One of the students who was part of the delegation to the Chapel told Christian Voice that they had meaningful tete-a-tete with the governor who promised to look into their problems.
“It was the only way we could get access to the governor since a peaceful protest last year ended in fiasco”, the student who refused to disclose his name said.
Three months after the council had written to the university to stop further examinations in the Pharmacology and Therapeutics and the Pathology departments due to deficiencies of shortage of manpower and structural defects of buildings, the university is yet to do anything to remedy the situation.
The letter, signed by the council's Registrar, Dr Abdulmumuni Ibrahim, stated that the deficiencies should be rectified within six months and the council invited for verification.
The affected students, who have already spent eight years in the school, are jittery that the problem would further hamper their graduation.
Medicine is a six-year course, but such exigencies had caused the student of the college to spend 10 to 12 years before graduation.
The students also complain that the doctors in the university's teaching hospital (IMSUTH) Orlu, are ill motivated to teach because their pay has been slashed by government and necessary allowances removed.
Besides, the entire IMSUTH staff are being owed six months salaries, not to talk of the general slash of emoluments by 70% and below.
Meanwhile, doctors in the state recently threatened to shut down medical services if the government failed to address problems militating against state-owned medical facilities.
The Nigeria Medical Association (NMA) state chairman, Dr.

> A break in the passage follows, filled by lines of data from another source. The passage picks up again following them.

(** One round hands over once what it has read, and may close the session after. *)
Lemma data_in_swaps now made rs : forall iRound stInput nt s a, lenZ stInput <= ReceiveAllowance s ->
  exists l nt' (fin : session -> session), nt = l ++ nt' /\ lenZ (stInput ++ l) <= ReceiveAllowance s /\
    data_in now made rs iRound stInput nt s a =
      (let! (s', a') := SwapInBuff now made (stInput ++ l) s a in Ok (nt', fin s', a')) /\
    (forall s', fin s' = s' \/ exists c, fin s' = PassiveClose c s') /\
    (calm rs -> forall s', 0 < ReceiveAllowance s' -> fin s' = s').
Proof.
  assert (forall stInput nt s a (fin : session -> session) R, lenZ stInput <= ReceiveAllowance s ->
    (forall s', fin s' = s' \/ exists c, fin s' = PassiveClose c s') -> (R -> forall s', 0 < ReceiveAllowance s' -> fin s' = s') ->
    exists l nt' (fin' : session -> session), nt = l ++ nt' /\ lenZ (stInput ++ l) <= ReceiveAllowance s /\
      (let! (s', a') := SwapInBuff now made stInput s a in Ok (nt, fin s', a')) =
        (let! (s', a') := SwapInBuff now made (stInput ++ l) s a in Ok (nt', fin' s', a')) /\
      (forall s', fin' s' = s' \/ exists c, fin' s' = PassiveClose c s') /\
      (R -> forall s', 0 < ReceiveAllowance s' -> fin' s' = s')) as Hend.
  { intros stInput nt s a fin R Hl Hf Hc. exists [], nt, fin. by rewrite app_nil_r. }
  induction rs as [|r rs IH]; intros iRound stInput nt s a Hl; cbn [data_in]; (destruct (_ <=? lenZ stInput);
    [refine (Hend _ _ _ _ (fun s' => if negb (IsClosed s') && (ReceiveAllowance s' =? 0) then PassiveClose ENOBUFS s' else s') _ Hl _ _);
      [intros s'; destruct (_ && _); [right; by eexists|by left]|
       intros _ s' Hs; destruct (Z.eqb_spec (ReceiveAllowance s') 0); [lia|by rewrite andb_false_r]]|]);
    (destruct (_ <=? iRound); [by apply (Hend _ _ _ _ id); [|left|]|]).
  - by apply (Hend _ _ _ _ id); [|left|].
  - assert (calm (r :: rs) -> calm rs) as Hcalm by (intros Hc; by apply Forall_cons in Hc as [_ Hc]).
    destruct r as [n| | | |e].
    + set (k := Z.to_nat _). destruct (take k nt) as [|b l] eqn:Et; [by apply (Hend _ _ _ _ id); [|left|]|]. rewrite <- Et. clear b l Et.
      assert (drop (length (take k nt)) nt = drop k nt) as ->.
      { rewrite length_take. destruct (decide (k <= length nt)%nat); [by rewrite Nat.min_l|]. rewrite Nat.min_r, !drop_ge by lia. done. }
      assert (lenZ (stInput ++ take k nt) <= ReceiveAllowance s) as Hl'.
      { rewrite lenZ_app. unfold lenZ in *. rewrite length_take. unfold k. lia. }
      destruct (IH (iRound + lenZ (take k nt)) (stInput ++ take k nt) (drop k nt) s a Hl') as (l & nt' & fin & E & Hle & Eq & Hf & Hc).
      exists (take k nt ++ l), nt', fin. rewrite app_assoc. split_and!; [by rewrite <- app_assoc, <- E, take_drop|done|exact Eq|done|].
      intros Hr. apply Hc. by apply Hcalm.
    + by apply (Hend _ _ _ _ id); [|left|].
    + destruct (IH iRound stInput nt s a Hl) as (l & nt' & fin & ? & ? & ? & ? & Hc). exists l, nt', fin. split_and!; try done. intros. apply Hc; [by apply Hcalm|done].
    + refine (Hend _ _ _ _ (PassiveClose 0) _ Hl _ _); [intros; right; by eexists|]. intros Hc. by apply Forall_cons in Hc as [? _].
    + refine (Hend _ _ _ _ (PassiveClose e) _ Hl _ _); [intros; right; by eexists|]. intros Hc. by apply Forall_cons in Hc as [? _].
Qed.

Darlington Akukwu, told journalists in Owerri that the doctors were particularly agitated at the under-funding of the Imo State University Teaching Hospital (IMSUTH) where students now spend longer years to graduate, among other grievances.

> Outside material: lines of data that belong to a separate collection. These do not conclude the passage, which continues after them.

(** The poll thread gets to see what it is wanted for. *)
Lemma watched iMax s : wf iMax s -> pc s = Outside -> bEventWrite (ch s) = true ->
  exists es s', Forall loop_event es /\ run es s = Some (Ok s') /\ wf iMax s' /\ se s' = se s /\ stChannelBuffer (ch s') = stChannelBuffer (ch s) /\
    pc s' = Outside /\ wire s' = wire s /\ accepted s' = accepted s /\ bWatchWrite (ch s') = true.
Proof.
  intros W Hp He. destruct (bWatchWrite (ch s)) eqn:Ew.
  - exists [], s. split_and!; done || by constructor.
  - destruct (wf_ops _ _ W He) as [?|Ho]; [congruence|]. exists [ApplyOp], (set_ch (apply_mod (ch s)) s). split_and!; try done; [by repeat constructor|..].
    + cbn [run step]. rewrite Hp. destruct (Nat.ltb_spec 0 (iOps (ch s))); [done|lia].
    + destruct W as [H1 H2 H3 H4 H5 H6 H7 H8 H9 H10]. unfold set_ch, apply_mod, unsent in *. split; cbn; try done. intros ?. by left.
Qed.

(** One pass of DataOut in which the kernel takes everything. *)
Lemma pass iMax s : 0 <= iMax < 2 ^ 64 -> wf iMax s -> pc s = Outside -> bWatchWrite (ch s) = true -> IsClosed (se s) = false -> unsent s <> [] ->
  let es := [Poll true; Turn (Wrote (lenZ (unsent s))); Turn Again; Turn Again; Turn Again; Turn Again] in
  exists s', run es s = Some (Ok s') /\ wire s' = wire s ++ unsent s /\ accepted s' = accepted s /\ unsent s' = [] /\ iQueuedBytes (se s') = 0 /\
    pc s' = Outside.
Proof.
  intros Hm W Hp Hw Hc Hu es. subst es. pose proof (wf_count _ _ W) as H3. pose proof (wf_bound _ _ W) as H4. rewrite Hp in H3. cbn [noting] in H3.
  destruct s as [[e q m out att] [ev ww cb ops] p wr acc]. unfold unsent, IsClosed in *. cbn in Hp, Hw, Hc, Hu, H3, H4 |- *. subst p ww.
  destruct e; [done|]. unfold SwapOutBuff, write_turn. cbn. remember (cb ++ out) as u eqn:Eu. clear Eu W. destruct u as [|y l]; [done|].
  pose proof (lenZ_nonneg l). rewrite lenZ_cons in *.
  destruct (Z.ltb_spec 0 (1 + lenZ l)); [|lia]. rewrite Z.leb_refl. cbn [andb].
  replace (Z.to_nat (1 + lenZ l)) with (length (y :: l)) by (unfold lenZ; cbn; lia). rewrite drop_all, firstn_all.
  cbn -[lenZ]. unfold OnBytesSent. cbn -[lenZ]. destruct (Z.leb_spec (1 + lenZ l) q); [|lia]. cbn -[lenZ].
  unfold SendDrained, ForbidSend, TryClose. cbn -[lenZ]. destruct att, ev; cbn -[lenZ]; (eexists; split_and!; try done; cbn -[lenZ]; rewrite u64_small by lia; lia).
Qed.

(** C16: no wake-up is lost: in whatever order others sent, whenever the poll
    thread is outside the channel and something waits on an open session, the write
    event is watched or an operation that will watch it is queued, so that the poll
    thread, left alone with a socket that takes bytes, writes everything; and a closed
    session that is not destroyed yet is woken likewise and destroyed. *)
Theorem queue_drains es iMax s : 0 <= iMax < 2 ^ 64 -> run es (start iMax) = Some (Ok s) -> pc s = Outside ->
  exists es' s', Forall loop_event es' /\ run es' s = Some (Ok s') /\
    (IsClosed (se s) = false -> wire s' = accepted s /\ unsent s' = [] /\ iQueuedBytes (se s') = 0) /\
    (IsClosed (se s) = true -> pc s' = Destroyed).
Proof.
  intros Hm E Hp. destruct (run_wf _ _ _ _ Hm (start_wf iMax ltac:(lia)) E) as (s0 & [= <-] & W).
  destruct (IsClosed (se s)) eqn:Ec.
  - exists [Poll false; Turn Again], (TryClose (set_pc Leaving s)). split_and!; [by repeat constructor| |done|].
    + cbn [run step]. by rewrite Hp.
    + intros _. unfold TryClose. cbn [se set_pc]. by rewrite Ec.
  - destruct (decide (unsent s = [])) as [Hu|Hu].
    + exists [], s. split_and!; [by constructor|done| |done]. intros _. rewrite (wf_order _ _ W), Hu, app_nil_r. split_and!; [done..|].
      rewrite (wf_count _ _ W), Hu, Hp. done.
    + assert (bEventWrite (ch s) = true) as He by (apply (wf_wanted _ _ W); [by rewrite Hp|right; by left]).
      destruct (watched iMax s W Hp He) as (es1 & s1 & Hes & R1 & W1 & E1 & E2 & Hp1 & E3 & E4 & Hw).
      assert (unsent s1 = unsent s) as Eu by (unfold unsent; by rewrite E1, E2).
      destruct (pass iMax s1 Hm W1 Hp1 Hw ltac:(by rewrite E1) ltac:(by rewrite Eu)) as (s' & R2 & F1 & F2 & F3 & F4 & _).
      eexists (es1 ++ _), s'. split_and!; [|by rewrite (run_app _ _ _ _ R1); exact R2| |done].
      * apply Forall_app. split; [done|]. by repeat constructor.
      * intros _. rewrite F1, E3, Eu. split_and!; [|done..]. symmetry. apply (wf_order _ _ W).
Qed.

(** ** Examples *)

Section Example.

(** Two threads send, the kernel takes the bytes in parts. *)
Definition busy : list event :=
  [Send false (txt "abcd"); ApplyOp; Poll true; Turn (Wrote 3); Send false (txt "efg"); Turn Again; Send true (txt "hijk"); Turn Again; Turn Again].

Definition state_of (es : list event) : state := match run es (start 8) with Some (Ok s) => s | _ => start 8 end.

Lemma sent_in_order_witness :
  wire (state_of busy) = txt "abc" /\
  exists s, Ok (state_of busy) = Ok s /\ accepted s = wire s ++ stChannelBuffer (ch s) ++ stOutputBuffer (se s) /\ iQueuedBytes (se s) <= 8.
Proof.
  split; [vm_compute; reflexivity|].
  destruct (sent_in_order busy 8 (Ok (state_of busy)) ltac:(lia) ltac:(vm_compute; reflexivity)) as (s & E & H1 & _ & H2).
  exists s. split; [exact E|]. split; [exact H1|exact H2].
Defined.

Lemma queue_drains_witness :
  accepted (state_of busy) = txt "abcdefghijk" /\
  exists es' s', run es' (state_of busy) = Some (Ok s') /\ wire s' = accepted (state_of busy).
Proof.
  split; [vm_compute; reflexivity|].
  destruct (queue_drains busy 8 (state_of busy) ltac:(lia) ltac:(vm_compute; reflexivity) ltac:(vm_compute; reflexivity)) as (es' & s' & _ & R & H & _).
  exists es', s'. split; [exact R|]. apply H. vm_compute. reflexivity.
Defined.

End Example.
End SendQueue.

According to Dr Akukwu, the under-funding of IMSUTH Orlu has led to the loss of accreditation of vital clinical departments and the college of Medicine.
He decried the non-implementation of the revised salary structure (CONMESS) for the doctors and the lack of sufficient infrastructure and motorable roads in IMSUTH.
The NMA Chairman said that civil service rules are being flouted while government functionaries intimidate, humiliate and harass workers in the hospital.
It called for the immediate halt of concessioning of government hospitals.
The Association, however, gave the government a 21-day ultimatum to address the issues; otherwise, industrial harmony may not be guaranteed.
The ultimatum expired on March 21.
Other workers at IMSUTH have suffered financial difficulties as some who borrowed money from the banks based on their full salaries go home without a kobo each time any money drops in their bank accounts based on the 70% salary structure.
A worker hoped that the government would use the latest fund released by the federal government to states to put a little smile on their faces.